The opposition parties have slammed the Centre for implementing GST on packaged food goods such as milk and curd, calling it Prime Minister Narendra Modi’s “masterstroke” in making India miserable.

 

In 2022, a 5% Goods and Services Tax (GST) was imposed on pre-packaged and labeled food commodities weighing less than 25 kg, such as grains, lentils, and flour.

 

“Earlier, petrol-diesel, cooking gas was made expensive. From today, flour, cereals and curd have also become expensive. To benefit the trillionaire friends of Modi ji, electricity will be made expensive in the coming time,” Congress general secretary had tweeted before.

 

CPI (M) Sitaram Yechury had asked the Centre to “stop this relentless criminal assault on peoples’ livelihoods.”

 

“India is unfortunately on a fast track to becoming a country only for the rich,” Oxfam India CEO Amitabh Behar told BBC. “The country’s marginalized – Dalits, Adivasis, Muslims, women and informal sector workers are continuing to suffer in a system which ensures the survival of the richest,” he continued.

 

According to the report, the rich, currently, benefited from reduced corporate taxes, tax exemptions and other incentives.
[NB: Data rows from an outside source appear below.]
(** X10 (enumerators and member widths).  Every enumerator fits the
    bit-field that stores it: the kinds and the discriminations fit two
    bits, the software keys three and the hardware keys two, so that no
    constructor truncates an argument; the software keys do not all fit the
    two bits of [ARM8_3.Key]. *)
Theorem enumerators_fit_their_members :
  (forall k : Kind.t,
      0 <= enum_unsigned (Enumerator k) < 2 ^ width Common_Kind) /\
  (forall d : Discrimination.t,
      0 <= enum_unsigned (Enumerator d) < 2 ^ width Common_Discrimination) /\
  (forall k : SoftKey.t,
      0 <= enum_unsigned (Enumerator k) < 2 ^ width Soft_Key) /\
  (forall k : ARM8_3Key.t,
      0 <= enum_unsigned (Enumerator k) < 2 ^ width ARM8_3_Key) /\
  (forall a : bool, 0 <= Z.b2z a < 2 ^ width Common_AddressDiscriminated) /\
  (exists k : SoftKey.t,
      2 ^ width ARM8_3_Key <= enum_unsigned (Enumerator k)).
Proof.
  repeat match goal with |- _ /\ _ => split end.
  1-5: intros x; destruct x;
    (split; [apply Z.leb_le | apply Z.ltb_lt]; reflexivity).
  exists SoftKey.CXXVTablePointers. apply Z.leb_le. reflexivity.
Qed.

Lemma Kind_init (mem : t) : get Common_Kind (init mem) = 0.
Proof. unfold init. read_back. reflexivity. Qed.

Lemma Kind_init_Soft mem k a d : get Common_Kind (init_Soft mem k a d) = 1.
Proof. unfold init_Soft. cbv zeta. read_back. reflexivity. Qed.

Lemma Kind_init_ARM8_3 mem k a d :
  get Common_Kind (init_ARM8_3 mem k a d) = 2.
Proof. unfold init_ARM8_3. cbv zeta. read_back. reflexivity. Qed.

(** The low eight bits of a storage unit, by member. *)
Lemma low_bits_Soft (s : t) :
  storage s mod 2 ^ 8
  = get Common_Kind s + 4 * get Common_AddressDiscriminated s
    + 8 * get Common_Discrimination s + 32 * get Soft_Key s.
Proof.
  rewrite <- (load_whole 8) by lia.
  rewrite (load_split 0 2 6), (load_split (0 + 2) 1 5),
    (load_split (0 + 2 + 1) 2 3) by lia.
  unfold get, Common_Kind, Common_AddressDiscriminated,
    Common_Discrimination, Soft_Key, NumKindBits.
  cbn [offset width Z.add Pos.add Pos.succ].
  change (2 ^ 2) with 4. change (2 ^ 1) with 2. lia.
Qed.

(** The low seven bits of a storage unit, by member. *)
Lemma low_bits_ARM8_3 (s : t) :
  storage s mod 2 ^ 7
  = get Common_Kind s + 4 * get Common_AddressDiscriminated s
    + 8 * get Common_Discrimination s + 32 * get ARM8_3_Key s.
Proof.
  rewrite <- (load_whole 7) by lia.
  rewrite (load_split 0 2 5), (load_split (0 + 2) 1 4),
    (load_split (0 + 2 + 1) 2 2) by lia.
  unfold get, Common_Kind, Common_AddressDiscriminated,
    Common_Discrimination, ARM8_3_Key, NumKindBits.
  cbn [offset width Z.add Pos.add Pos.succ].
  change (2 ^ 2) with 4. change (2 ^ 1) with 2. lia.
Qed.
To correct this disparity, the charity has asked the finance minister to implement progressive tax measures such as wealth tax in the upcoming budget.

 

“A 2% tax on the entire wealth of India’s billionaires would support the nutrition of the country’s malnourished population for the next three years,” the report said.
“A 1% wealth tax could fund the National Health Mission, India’s largest healthcare scheme for more than 1.5 years,” it added.

 

“Taxing the top 100 Indian billionaires at 2.5% or taxing the top 10 Indian billionaires at 5% would nearly cover the entire amount required to bring an estimated 150 million children back into school,” Oxfam said.

 

Gabriela Bucher, the executive director of Oxfam International said, “It’s time we demolish the convenient myth that tax cuts for the richest result in their wealth somehow ‘trickling down’ to everyone else.” Taxing the super-rich was necessary for “reducing inequality and resuscitating democracy,” she added.

 

However, only time will tell whether the central government will accept the report or dismiss it, as it did in 2021 when the Centre revoked the institution’s authorization to collect foreign funding.